Because of changes on the field, Evergreen Park will have to wait a while longer for changes to its field.

A $1.2 million FieldTurf artificial surface is coming to Evergreen Park’s football stadium, as soon as the team is done using it. The Mustangs (8-3) are hosting Brooks (8-2) at 6 p.m. Saturday in a Class 4A quarterfinal, and with a win would host a semi the following weekend against the winner of the Alleman/Coal City quarter.

“We will start the excavation part as soon as the season is over,” Evergreen Park athletic director Jim Soldan said Thursday. “If we win, we’ll have a game next week, and then we’d have to practice. Honestly (the wait) could be up until the state championship — that’s what we’re hoping for.”

Brooks, the Chicago Public League’s Illini Heartland champs, is a significant hurdle. The Eagles’ losses came to a pair of schools with roughly double their enrollment — in Week 1 to Kaneland, a No. 1 seed in Class 5A, and in Week 3 to Rock Island, a No. 3 in 6A — by a combined six points.

But then, the Mustangs cleared a significant hurdle in the second round by topping Richmond-Burton, which ousted them in the 2011 4A quarters. And they did so in telling fashion.

Evergreen Park trailed at the half 19-7, a deficit which looked even bigger because of the way Richmond-Burton dominated the first two quarters, rolling up 162 yards rushing to 28 for the Mustangs.

Particularly stymied was Mustangs quarterback Brandon White, who had only 18 yards on seven carries and threw two interceptions while completing just 6-of-14 first-half passes. Too, star wideout Jacquet McClendon had just two catches, was the target on one of the picks, and fumbled a kick return to lead to a Richmond-Burton score.

“We had a talk at the half with those two guys,” coach Dan Hartman said. “We’ve had times this year, when we’ve had plays go bad, they’ve kind of folded.”

The duo combined for 186 yards worth of scoring plays in the second half, White also adding a 29-yard touchdown pass to Jonathan Karstrand.
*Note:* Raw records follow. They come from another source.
Lemma read_members ms : ∀ done st tail, zlen l < 2 ^ 31 → reading done st → Forall member_ok ms →
  NoDup ((λ m, ff_FN (mb_file m)) <$> ms) → (∀ m, m ∈ ms → ff_FN (mb_file m) ∉ done) →
  rest (rs_io st) = concat ((λ m, archived_bytes (mb_archived m)) <$> ms) ++ tail →
  ∃ st', reads st ((λ m, expected (mb_archived m) (mb_info m)) <$> ms) st' ∧ rest (rs_io st') = tail ∧
    ∃ done', reading done' st' ∧ ∀ n, n ∈ done' ↔ n ∈ done ∨ n ∈ (λ m, ff_FN (mb_file m)) <$> ms.
Proof using Hio Huninit Hnames.
  induction ms as [|m ms IH]; intros done st tail Hl Hr Hok Hnd Hnew Hrest.
  { exists st. split; [constructor|]. split; [done|]. exists done. split; [done|]. intros n. cbn. rewrite elem_of_nil. tauto. }
  inversion_clear Hok as [|?? Hm Hok']. rewrite fmap_cons in Hnd. inversion_clear Hnd as [|?? Hfst Hnd'].
  rewrite fmap_cons in Hrest. cbn [concat] in Hrest. rewrite <- app_assoc in Hrest. destruct Hm as [M1 M2 M3 M4 M5].
  destruct (read_archived done st _ _ _ _ Hl Hr M1 M2 M3 M4 (Hnew m ltac:(by left)) M5 Hrest)
    as (st1 & Hread & Hfile & Hr1 & Hrest1).
  destruct (IH (ff_FN (mb_file m) :: done) st1 tail Hl Hr1 Hok' Hnd') as (st2 & Hreads & Hrest2 & done' & Hr2 & Hd).
  { intros m' Hm' [Heq|Hin]%elem_of_cons; [|apply (Hnew m'); [by right|done]].
    apply Hfst. rewrite <- Heq. apply list_elem_of_fmap. by exists m'. } { done. }
  exists st2. rewrite fmap_cons. split; [rewrite <- Hfile; by econstructor|]. split; [done|].
  exists done'. split; [done|]. intros n. rewrite Hd, fmap_cons, !elem_of_cons. tauto.
Qed.
(* ===== verification/Xml.v ===== *)
(** * Pull parsers for XML, as their clients see them

    The interface of [expat_source]: the operations (class [XmlOps]), the
    contract (class [XmlSource]: a stream of events), and the derived operations
    [text_and_next], [skip] and [unnest], which only use [next] and the state.
    [x_name_ptr]
    and [x_text_ptr] are the C strings at the pointers.  The implementation is in
    Expat.v. *)

From S2P Require Import Prelude SortedMap.

(** Source: include/cxxll/expat_source.hpp 48-54, expat_source::state_type. *)
Inductive state_type := INIT | START | END | TEXT | EOD.
#[global] Instance state_type_eq_dec : EqDecision state_type.
Proof. solve_decision. Defined.

(** Source: lib/cxxll/expat_source.cpp 541-557, expat_source::state_string. *)
Definition state_string (e : state_type) : bytes :=
  match e with
  | INIT => str "INIT" | START => str "START" | END => str "END" | TEXT => str "TEXT" | EOD => str "EOD"
  end.

(** The state types as numbers, for the exception that carries two of them. *)
Definition state_number (e : state_type) : Z :=
  match e with INIT => 0 | START => 1 | END => 2 | TEXT => 3 | EOD => 4 end.
Definition illegal_state {A} (actual expected : state_type) : res A :=
  Throw (xml_illegal_state (state_number actual) (state_number expected)).

(** ** The interface *)

(** A computation on a parser: the outcome and the new state of the parser, or
    [None] when the fuel does not suffice. *)
Abbreviation xm := fsx (only parsing).

Class XmlOps (X : Type) := {
  x_next : nat → xm X bool;
  x_state : X → state_type;
  x_name : X → res bytes;
  x_name_ptr : X → res bytes;
  x_attribute : bytes → X → res bytes;
  x_attributes : X → res (smap bytes);
  x_text : X → res bytes;
  x_text_ptr : X → res bytes
}.

Definition xm_state {X} `{XmlOps X} : xm X state_type := λ x, Some (Ok (x_state x), x).
Definition xm_get {X A} (f : X → res A) : xm X A := λ x, Some (f x, x).
Definition xm_throw {X A} (e : exn) : xm X A := λ x, Some (Throw e, x).
Definition xm_diverge {X A} : xm X A := λ x, None.

(** ** Derived operations *)

Section derived.
Context {X : Type} `{XmlOps X}.

(** Source: lib/cxxll/expat_source.cpp 480-484, expat_source::text_and_next. *)
Fixpoint text_and_next_loop (fuel : nat) (result : bytes) : xm X bytes :=
  match fuel with
  | O => xm_diverge
  | S fuel =>
      st ← xm_state;
      if bool_decide (st = TEXT) then
        t ← xm_get x_text;
        x_next fuel;;
        text_and_next_loop fuel (result ++ t)
      else mret result
  end.

(** [x_text] checks the state.
    Source: lib/cxxll/expat_source.cpp 473-486, expat_source::text_and_next. *)
Definition text_and_next (fuel : nat) : xm X bytes :=
  t ← xm_get x_text;
  x_next fuel;;
  text_and_next_loop fuel t.

(** Source: lib/cxxll/expat_source.cpp 497-514, expat_source::skip. *)
Fixpoint skip_nested (fuel : nat) (nested : Z) : xm X unit :=
  match fuel with
  | O => xm_diverge
  | S fuel =>
      if nested =? 0 then mret tt
      else
        st ← xm_state;
        match st with
        | START => x_next fuel;; skip_nested fuel (u32 (nested + 1))
        | END => x_next fuel;; skip_nested fuel (nested - 1)
        | TEXT => x_next fuel;; skip_nested fuel nested
        | EOD | INIT => xm_throw assertion_failure
        end
  end.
That sort of rapid growth mirrors Evergreen Park’s ascent under Hartman.

In 56 seasons of football before Hartman arrived from Crown Point (Ind.) High School, Evergreen Park reached the playoffs a total of eight times — only one of those in the previous nine seasons — and the quarterfinals just once.

Hartman has now had the Mustangs in two straight quarterfinal games — with significantly different teams.
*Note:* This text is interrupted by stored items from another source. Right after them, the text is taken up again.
(** Decoding one event. *)
Lemma pop_position_enc u pos p k : at_offset u pos (position_bytes p ++ k) →
  ∃ q, pop_position u pos = Ok (q, pos + 8) ∧ at_offset u (pos + 8) k ∧
    (0 <= pos_line p < 2 ^ 32 → 0 <= pos_column p < 2 ^ 32 → q = p).
Proof.
  intros Hx. pose proof (at_offset_len _ _ _ Hx) as Hl. rewrite zlen_app, position_bytes_len in Hl.
  pose proof (zlen_nonneg k). unfold pop_position.
  destruct (Z.ltb_spec (zlen u - pos) 8); [lia|]. eexists. split_and!; [done| |].
  - apply (at_offset_to _ _ _ _ _ Hx). by rewrite position_bytes_len.
  - intros Hl1 Hl2. unfold position_bytes in Hx. rewrite <- app_assoc in Hx.
    rewrite (at_offset_drop _ _ _ Hx). apply at_offset_app in Hx as Hx2. rewrite memory_bytes_length in Hx2.
    change (Z.of_nat 4) with 4 in Hx2. rewrite (at_offset_drop _ _ _ Hx2).
    rewrite <- (memory_bytes_length host 4 (pos_line p)) at 1. rewrite ztake_app.
    rewrite <- (memory_bytes_length host 4 (pos_column p)) at 1. rewrite ztake_app.
    rewrite !host_value_memory by done. by destruct p.
Qed.
Lemma length_attrs_lt u pos attrs k : at_offset u pos (enc_attrs attrs ++ k) → 0 < pos → (length attrs < length u)%nat.
Proof.
  intros Hx Hp. pose proof (at_offset_len _ _ _ Hx) as Hl. rewrite zlen_app in Hl.
  pose proof (enc_attrs_length attrs). pose proof (zlen_nonneg k). unfold zlen in *. lia.
Qed.
Lemma decode_enc x e p k : clean_event e → no_attr k →
  at_offset (upcoming_ x) (upcoming_pos_ x) (enc_event (e, p) ++ k) →
  ∃ x', decode x = (Ok true, x') ∧ shows x' e ∧ at_offset (upcoming_ x') (upcoming_pos_ x') k ∧
    source_ x' = source_ x ∧ handle_ x' = handle_ x ∧ bad_entity_ x' = bad_entity_ x ∧
    (0 <= pos_line p < 2 ^ 32 → 0 <= pos_column p < 2 ^ 32 → position_ x' = p).
Proof.
  intros He Hk Hx. pose proof (at_offset_nonneg _ _ _ Hx) as Hpos. unfold decode, tag, vec_at.
  destruct e as [nm attrs| |s]; unfold enc_event in Hx; cbn [fst snd app clean_event] in Hx, He;
    rewrite (at_offset_get _ _ _ _ Hx); apply (at_offset_app _ _ [_]) in Hx;
    change (zlen [_]) with 1 in Hx; rewrite <- ?app_assoc in Hx; cbn [app] in Hx;
    destruct (pop_position_enc _ _ _ _ Hx) as (q & Hq & Hx2 & Hqp); clear Hx.
  - change (ENC_START =? ENC_EOD) with false. cbn [orb negb Z.eqb]. rewrite Hq. change (ENC_START =? ENC_START) with true.
    cbv iota. destruct He as [Hn Ha]. pose proof (at_offset_drop _ _ _ Hx2) as Hd.
    rewrite (strlen_at_str _ _ _ _ Hx2) by done. apply at_offset_str in Hx2 as Hx3.
    pose proof (length_attrs_lt _ _ _ _ Hx3 ltac:(pose proof (zlen_nonneg nm); lia)) as Hlen.
    rewrite (skip_attributes_enc attrs _ _ _ k) by done. eexists. split_and!; [done| |by apply at_offset_app|done..|done].
    split; [done|]. unfold x_name, x_name_ptr, x_attribute, x_attributes. cbn [expat_ops].
    unfold name, name_ptr, attribute, attributes, attributes_into, check_state, decoded. cbn.
    rewrite Hd, (at_offset_drop _ _ _ Hx3), ztake_app. rewrite bool_decide_eq_true_2 by done.
    cbn [mbind res_bind fmap res_fmap]. rewrite until_nul_str by done. split_and!; [done..| |].
    + intros key. by rewrite attribute_loop_enc.
    + by rewrite attributes_loop_enc.
  - change (ENC_END =? ENC_EOD) with false. cbn [orb negb Z.eqb]. rewrite Hq. change (ENC_END =? ENC_START) with false.
    change (ENC_END =? ENC_TEXT) with false. cbv iota. by eexists.
  - change (ENC_TEXT =? ENC_EOD) with false. cbn [orb negb Z.eqb]. rewrite Hq. change (ENC_TEXT =? ENC_START) with false.
    change (ENC_TEXT =? ENC_TEXT) with true. cbv iota.
    pose proof (at_offset_drop _ _ _ Hx2) as Hd. rewrite (strlen_at_str _ _ _ _ Hx2) by done.
    apply at_offset_str in Hx2 as Hx3. eexists. split_and!; [done| |done..|done].
    split; [done|]. unfold x_text, x_text_ptr. cbn [expat_ops]. unfold text, text_ptr, check_state, decoded. cbn.
    rewrite Hd, ztake_app, bool_decide_eq_true_2 by done. cbn [mbind res_bind fmap res_fmap].
    by rewrite until_nul_str.
Qed.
“Last year, we had the two outstanding running backs,” Hartman said of Victor Baker and Jared Jackson. “This year, we’re a lot more balanced. We can score and move the ball a lot of different ways.”
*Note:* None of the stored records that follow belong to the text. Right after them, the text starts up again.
Lemma dm_find_key k m : k ∈ (fst <$> m) ↔ is_Some (dm_find k m).
Proof.
  induction m as [|[k' s] m IH]; [by rewrite elem_of_nil; split; [|intros []]|].
  rewrite fmap_cons, elem_of_cons. cbn [fst dm_find]. destruct (Z.eqb_spec k k'); [naive_solver|]. rewrite IH. naive_solver.
Qed.
Lemma deps_sorted m k : dm_wf m → zs_sorted (deps m k).
Proof.
  unfold deps. induction 1 as [|[k' s] m Hs _ IH]; [constructor|]. cbn [dm_find]. by destruct (k =? k').
Qed.
Lemma deps_key m k d : d ∈ deps m k → k ∈ (fst <$> m).
Proof. unfold deps. rewrite dm_find_key. destruct (dm_find k m); [eauto|]. by intros ?%elem_of_nil. Qed.
Lemma deps_cons k k' s m : deps ((k', s) :: m) k = if k =? k' then s else deps m k.
Proof. unfold deps. cbn [dm_find]. by destruct (k =? k'). Qed.
Lemma dm_update_keys k f m : fst <$> dm_update k f m = fst <$> m.
Proof.
  induction m as [|[k' s] m IH]; [done|]. cbn [dm_update]. destruct (k =? k'); [done|]. rewrite !fmap_cons. by rewrite IH.
Qed.
Lemma deps_update k f m j : k ∈ (fst <$> m) → deps (dm_update k f m) j = if j =? k then f (deps m k) else deps m j.
Proof.
  induction m as [|[k' s] m IH]; [by intros ?%elem_of_nil|]. rewrite fmap_cons, elem_of_cons. cbn [fst dm_update]. intros Hk.
  destruct (Z.eqb_spec k k') as [->|Hne].
  - rewrite !deps_cons, Z.eqb_refl. by destruct (j =? k').
  - rewrite !deps_cons, IH by (by destruct Hk). rewrite (proj2 (Z.eqb_neq k k') Hne).
    destruct (Z.eqb_spec j k'); [|done]. destruct (Z.eqb_spec j k); [congruence|done].
Qed.
Lemma dm_update_wf k f m : dm_wf m → (∀ s, zs_sorted s → zs_sorted (f s)) → dm_wf (dm_update k f m).
Proof.
  intros Hm Hf. induction Hm as [|[k' s] m Hs Hm IH]; [constructor|]. cbn [dm_update].
  destruct (k =? k'); (constructor; [cbn in *; auto|done]).
Qed.
Lemma dm_update_id k f m : f (deps m k) = deps m k → dm_update k f m = m.
Proof.
  induction m as [|[k' s] m IH]; [done|]. rewrite deps_cons. cbn [dm_update].
  destruct (k =? k'); intros E; [by rewrite E|by rewrite IH].
Qed.
Lemma dm_update_size k f m : k ∈ (fst <$> m) → length (f (deps m k)) = S (length (deps m k)) →
  dm_size (dm_update k f m) = S (dm_size m).
Proof.
  induction m as [|[k' s] m IH]; [by intros ?%elem_of_nil|]. rewrite fmap_cons, elem_of_cons, deps_cons. cbn [fst dm_update].
  intros Hk. destruct (Z.eqb_spec k k') as [->|Hne]; cbn [dm_size]; [lia|]. intros Hl. rewrite IH; [lia|by destruct Hk|done].
Qed.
Change and growth should remain constant next year. White will be gone, but Hartman will augment his returnees with players from a sophomore team that went 8-1, losing only to Richards.

And the FieldTurf should be a boon.

Soldan said the project is, first, one of necessity. The baseball and softball outfields serve as the football practice field, and two soccer programs use the football field.

“We are completely land-locked, and we continually have to repair our football field,” he said.

Second, the new turf, and the football team’s recent track record, might help woo the kinds of players from the area who have traditionally gravitated toward nearby private schools.

“Our biggest competition is Brother Rice,” Soldan said. “They’ve had a couple of key players the last couple of years who we would have loved to have had here. Maybe if those kids see they can regularly compete for a state championship here, that will change a few minds.”